Siete militares estadounidenses murieron en Irak, en una serie de ataques con artefactos explosivos, informó el ejército de Estados Unidos.
Los militares resultaron muertos en diferentes ataques cometidos mediante bombas colocadas al borde de carreteras, según la misma fuente.
Tres soldados murieron y otro resultó herido cuando un artefacto artesanal explotó cerca de su vehículo, al norte de Bagdad, precisó un comunicado del ejército estadounidense.

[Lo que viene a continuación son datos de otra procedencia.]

Lemma persist_inside index st sf n payload w unlinked st' sf' status : inside index st sf n -> rs_pending (st_replay st) = false ->
  persistIntent st sf payload w unlinked = (st', sf', status) ->
  (forall k, (k <= 1)%nat -> between (index + 1) st' sf' (n + k)) /\ st_opIndex st' = index /\
  (status = NFS4_OK -> (sf_path sf' = false \/ recorded sf' payload) /\ (st_intentOp st = index + 1 -> payload = raw)).
Proof.
  intros Hin Hp H. destruct (in_index _ _ _ _ Hin) as [Hidx Hpos]. unfold persistIntent in H. rewrite (in_slot _ _ _ _ Hin), Hidx in H.
  destruct (negb (st_intentOp st =? 0) && (st_intentOp st =? index + 1)) eqn:Hc.
  - apply andb_true_iff in Hc as [_ Hc]. apply Z.eqb_eq in Hc. destruct (in_now _ _ _ _ Hin Hc) as [Hraw Hpr]. rewrite Hraw in H.
    destruct (bool_decide (payload = raw)) eqn:Hpl; cbn [negb] in H; [|injection H as <- <- <-; split; [intros; by apply inside_done | by split]].
    apply bool_decide_eq_true in Hpl as ->. unfold permits in H. pose proof (in_file _ _ _ _ Hin) as Hok. unfold file_ok in Hok.
    destruct (bool_decide (sf_state sf = filePoisoned)) eqn:Hpo; cbn [negb] in H; injection H as <- <- <-;
      (split; [intros; by apply inside_done|]; split; [done|]); [done|].
    apply bool_decide_eq_false in Hpo. intros _. split; [|done]. destruct (sf_state sf) eqn:Hst; try (by left). right. by apply (in_restored _ _ _ _ Hin).
  - assert (Hnow : st_intentOp st <> index + 1).
    { intros E. rewrite E, Z.eqb_refl, andb_true_r in Hc. apply negb_false_iff, Z.eqb_eq in Hc. lia. }
    destruct (writeRecord sf _ _ w unlinked) as [sf1 written] eqn:Hw.
    assert (Hold : sf_state sf = fileLive -> older sf).
    { intros Hl. destruct (decide (st_intentOp st = 0)) as [Hz|Hz]; [|by destruct (in_earlier _ _ _ _ Hin Hz Hnow)].
      destruct present eqn:Hpr; [by destruct (in_taken _ _ _ _ Hin Hpr Hp)|]. by apply (in_older _ _ _ _ Hin). }
    destruct (write_intent _ _ _ _ _ _ (in_file _ _ _ _ Hin) Hold Hw) as (Hok' & Hpath & Hsame & Hnw & Hwr).
    assert (Hlive : present = true -> sf1 = sf /\ sf_state sf <> fileLive).
    { intros Hpr. assert (sf_state sf <> fileLive); [|auto]. intros Hl. destruct (decide (st_intentOp st = 0)) as [Hz|Hz];
        [by destruct (in_taken _ _ _ _ Hin Hpr Hp) | by destruct (in_earlier _ _ _ _ Hin Hz Hnow)]. }
    assert (Hres : present = true -> sf_state sf1 = fileLive -> recorded sf1 raw) by (intros Hpr; destruct (Hlive Hpr) as [-> ?]; done).
    assert (Hcount : forall k, (k <= 1)%nat -> sf_path sf1 = true -> (n + k <= 1)%nat).
    { intros k Hk Hp1. destruct (sf_path sf) eqn:Hp0; [rewrite (in_first _ _ _ _ Hin Hp0); lia | by rewrite Hpath in Hp1]. }
    destruct Hin. destruct written; cbn [negb] in H; injection H as <- <- <-.
    + split; [|split; [done|]]; [|intros _; split; [|done]].
      * intros k Hk. constructor; simpl; try done; try lia; try congruence. rewrite in_mutated0. auto.
      * destruct (Hwr eq_refl) as [Hnp Hrec]. unfold file_ok in Hok'. destruct (sf_state sf1); try (by left). right. auto.
    + split; [|by split]. intros k Hk. constructor; try done; try lia.
      * intros _ _ E. by rewrite (Hnw eq_refl) in E.
      * rewrite in_mutated0. auto.
Qed.
(** ** SEQUENCE *)

Lemma startSequence_cases sess args a g sess' r trace : startSequence sess args a g = (sess', r, trace) ->
  (sess' = sess /\ sequence_event args a r = []) \/
  (dead sess = false /\ exists slot kind, se_slots sess !! sa_slotid args = Some slot /\ sequence_kind slot (sa_sequenceid args) a = inr kind /\
   match kind with
   | Retransmission => sess' = sess /\ q_slot r = None /\ q_replay r = sl_reply slot
   | _ => sess' = set_slots (<[sa_slotid args := claim_slot (sa_sequenceid args) a]> (se_slots sess)) sess /\ q_slot r = Some (sa_slotid args) /\
       (if q_hasIntent r then Some (q_intent r) else None) =
         match kind with Rerun => if sl_hasIntent slot then Some (sl_intent slot) else None | _ => None end
   end).
Proof.
  intros H. unfold startSequence in H. destruct (_ || se_fatal sess) eqn:Hd; [injection H as <- <- <-; by left|].
  do 6 (case_match; [injection H as <- <- <-; by left|]). destruct (se_slots sess !! sa_slotid args) as [slot|]; [|injection H as <- <- <-; by left].
  destruct (negb (gr_tryLock g)); [injection H as <- <- <-; by left|].
  destruct (sequence_kind slot (sa_sequenceid args) a) as [status|kind] eqn:Hk; [injection H as <- <- <-; by left|].
  destruct (take_resources kind g) as [tr status]. destruct (negb (status =? NFS4_OK)); [injection H as <- <- <-; by left|]. right.
  apply orb_false_iff in Hd as [Hd Hf]. apply orb_false_iff in Hd as [_ Hd]. split; [unfold dead; by rewrite Hd, Hf|]. exists slot, kind. split; [done|]. split; [done|].
  destruct kind; injection H as <- <- <-; simpl; split_and!; try done. by destruct (sl_hasIntent slot).
Qed.

(** What an idle slot makes of a request. *)
Lemma kind_idle slot last seq a kind : sl_inUse slot = false -> idle slot last -> is_u32 seq -> (sl_occupied slot = true -> is_u32 (sl_seq slot)) ->
  sequence_kind slot seq a = inr kind ->
  let q := mkRequest seq (ad_digest a) (ad_user a) in
  match kind with
  | NewRequest => later q last
  | Retransmission => exists r, last = Some (q, Answered r) /\ sl_reply slot = Some r
  | Rerun => exists p, last = Some (q, Intended p) /\ sl_hasIntent slot = true /\ sl_intent slot = p
  end.
Proof.
  intros Hu Hidle Hseq Hok H. unfold sequence_kind in H. rewrite Hu in H. cbn [negb andb] in H.
  destruct (sl_occupied slot && (seq =? sl_seq slot)) eqn:Hrep.
  - apply andb_true_iff in Hrep as [Hocc Heq]. apply Z.eqb_eq in Heq. destruct (_ || _) eqn:Hid; [done|].
    apply orb_false_iff in Hid as [Hid1 Hid2]. apply negb_false_iff, bool_decide_eq_true in Hid1, Hid2.
    unfold idle, running in Hidle. rewrite <- Heq, Hid1, Hid2, Hocc in Hidle. destruct last as [[q [r|p]]|]; [| |done].
    + destruct Hidle as (_ & Hq & Hb & Hr). rewrite Hb in H. injection H as <-. exists r. by rewrite <- Hq.
    + destruct Hidle as (_ & Hq & Hb & Hrs & Hi & Hp). rewrite Hb, Hrs in H. injection H as <-. exists p. by rewrite <- Hq.
  - assert (Hnew : kind = NewRequest /\ (sl_occupied slot = true -> SeqAfter seq (sl_seq slot) = true)).
    { destruct (sl_occupied slot && (seq =? wrap32 (sl_seq slot + 1)) || negb (sl_occupied slot) && (seq =? 1)) eqn:H1.
      - injection H as <-. split; [done|]. intros Hocc. rewrite Hocc in H1. cbn [negb andb] in H1. rewrite orb_false_r in H1.
        apply Z.eqb_eq in H1 as ->. apply SeqAfter_succ. auto.
      - destruct (sl_restored slot && SeqAfter seq (sl_seq slot)) eqn:H2; [|done]. injection H as <-. apply andb_true_iff in H2 as [_ ->]. done. }
    destruct Hnew as [-> Hafter]. unfold later. destruct last as [[q k]|]; [|done]. simpl.
    assert (Hq : sl_occupied slot = true /\ running slot = q) by (destruct k; simpl in Hidle; tauto). destruct Hq as [Hocc <-]. by apply Hafter.
Qed.
Definition load (name : list byte) (body : file_body) : outcome records_error (ClientRecord * bool) :=
  let! want := entry_hash name in
  match body with
  | Unreadable => Err ErrIO
  | NotJSON => Err ErrCorrupt
  | Body j =>
    let! rec := json_record j in
    if (length (cr_Owner rec) =? 0)%nat then Err ErrCorrupt
    else if negb (bool_decide (Record_Hash rec = want)) then Err ErrCorrupt
    else if cr_Incarnation rec =? 0 then Err ErrCorrupt
    else Ok (rec, j_Expired j)
  end.

(** The loop of [Open] over the entries. *)
Fixpoint open_entries (entries : list dir_entry) (r : Records) : outcome records_error Records :=
  match entries with
  | [] => Ok r
  | e :: entries =>
    if e_isDir e then Err ErrCorrupt
    else if is_temporary (e_name e) then if e_removed e then open_entries entries r else Err ErrIO
    else
      let! p := load (e_name e) (e_body e) in
      let '(rec, expired) := p in
      if (expired : bool) then if e_removed e then open_entries entries r else Err ErrIO
      else
        match r_byID r !! cr_Incarnation rec with
        | Some _ => Err ErrCorrupt
        | None =>
          open_entries entries
            (mkRecords (<[Record_Hash rec := rec]> (r_records r)) (<[cr_Incarnation rec := Record_Hash rec]> (r_byID r)) (r_failed r))
        end
  end.

Definition Open (entries : list dir_entry) : outcome records_error Records := open_entries entries (mkRecords ∅ ∅ false).

(** ** Queries *)

Definition InUse (r : Records) (id : Z) : bool := bool_decide (is_Some (r_byID r !! id)).
Definition Lookup (r : Records) (h : IdentityHash) : option ClientRecord := r_records r !! h.
Definition Live (r : Records) (id : Z) : option ClientRecord :=
  match r_byID r !! id with None => None | Some h => r_records r !! h end.
(** * The claims *)

(** C14: whatever way the requests of the block service interleave, the work in
    progress never exceeds the limit of its class in the process nor the limit
    of its class at its block service, the requests that wait never exceed the
    two waiter limits, and work never starts once the request's own deadline
    has passed. *)
Theorem disk_io_limits (o : diskIOLimitOptions) (ids : list Z) (l : diskIOLimiter) (ts : gmap nat request) :
  validate o = true -> reachable o ids (l, ts) ->
  (forall c, counted (of_class c is_working) ts <= o_max o c) /\
  (forall s c, counted (on s c is_working) ts <= o_perService o c) /\
  (forall s, counted (at_service s is_waiting) ts <= o_perServiceWaiting o) /\
  counted (anywhere is_waiting) ts <= o_maxWaiting o /\
  (forall t r started rd, ts !! t = Some r -> rq_pc r = Working started -> rq_deadline r = Some rd -> started < rd).
Proof.
  intros Hv Hre. destruct (limiter_inv o ids _ Hv Hre) as [Hs Hq Hw Hi Hr]. simpl in *.
  assert (Hsub : forall f g (P : request -> bool) n, (forall p, f p = true -> g p = true) ->
    counted (fun r => P r && g (rq_pc r)) ts <= n -> counted (fun r => P r && f (rq_pc r)) ts <= n).
  { intros f g P n Hfg Hn. etrans; [apply counted_mono|exact Hn]. intros r [HP Hf]%andb_true_iff. by rewrite HP, (Hfg _ Hf). }
  split_and!.
  - intros c. apply (Hsub _ holds_worker); [by intros []|]. specialize (Hi c). unfold of_class in Hi. lia.
  - intros s c. apply (Hsub _ holds_slot); [by intros []|]. specialize (Hs s c). unfold on in Hs. lia.
  - intros s. apply (Hsub _ holds_queue); [by intros []|]. specialize (Hq s). unfold at_service in Hq. lia.
  - apply (Hsub is_waiting holds_waiting (fun _ => true)); [by intros []|]. unfold anywhere in Hw. simpl. lia.
  - intros t r started rd Ht Hpc. specialize (Hr t r Ht). unfold request_ok in Hr. rewrite Hpc in Hr. eauto.
Qed.

(** C26: no request hangs and none leaks. A request makes at most sixteen steps;
    at any moment from the deadline of its wait on it can make its next one
    whatever the others do, so giving back a slot, a place in a queue or a
    worker never blocks; and once every request has returned all channels are
    empty and [close] receives every worker without blocking. *)
Theorem disk_io_returns (o : diskIOLimitOptions) (ids : list Z) (l : diskIOLimiter) (ts : gmap nat request) :
  validate o = true -> reachable o ids (l, ts) ->
  (forall t r now, ts !! t = Some r -> is_finished (rq_pc r) = false -> wakes now (rq_pc r) ->
     exists l' r', run o (set_now now l) r l' r') /\
  (forall l1 r l2 r', run o l1 r l2 r' -> (rank (rq_pc r') < rank (rq_pc r) <= 16)%nat) /\
  ((forall t r, ts !! t = Some r -> is_finished (rq_pc r) = true) ->
     (forall s c, l_slots l s c = 0) /\ (forall s, l_queue l s = 0) /\ l_waiting l = 0 /\ close o l = Some [0; 0; 0]).
Proof.
  intros Hv Hre. pose proof (limiter_inv o ids _ Hv Hre) as HI. simpl in HI. split_and!.
  - intros t r now. by apply run_progress.
  - intros l1 r l2 r' H. split; [by apply (run_rank o l1 r l2)|]. destruct (rq_pc r) as [| | | | | | |? [] [] ?| | | | | |]; simpl; lia.
  - intros Hf. by apply (finished_inv o l ts).
Qed.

La unidad a la que pertenecían los soldados fallecidos llevaba a cabo una misión de escolta de seguridad, añadió la nota, sin indicar el lugar preciso donde ocurrió el suceso.
El viernes, dos militares murieron en dos explosiones diferentes ocurridas en la provincia de Diyala, al norte de Bagdad. En una de las explosiones también sufrieron heridas tres soldados.
El jueves, dos soldados estadounidenses fallecieron en el este de Bagdad cuando una bomba explotó al paso de su patrulla. Otros dos resultaron heridos en el ataque, según el comunicado.
Al menos 3,068 estadounidenses, entre militares y personal asimilado, han muerto en Irak desde la invasión de este país en 2003, según un balance de la AFP basado en cifras del Pentágono.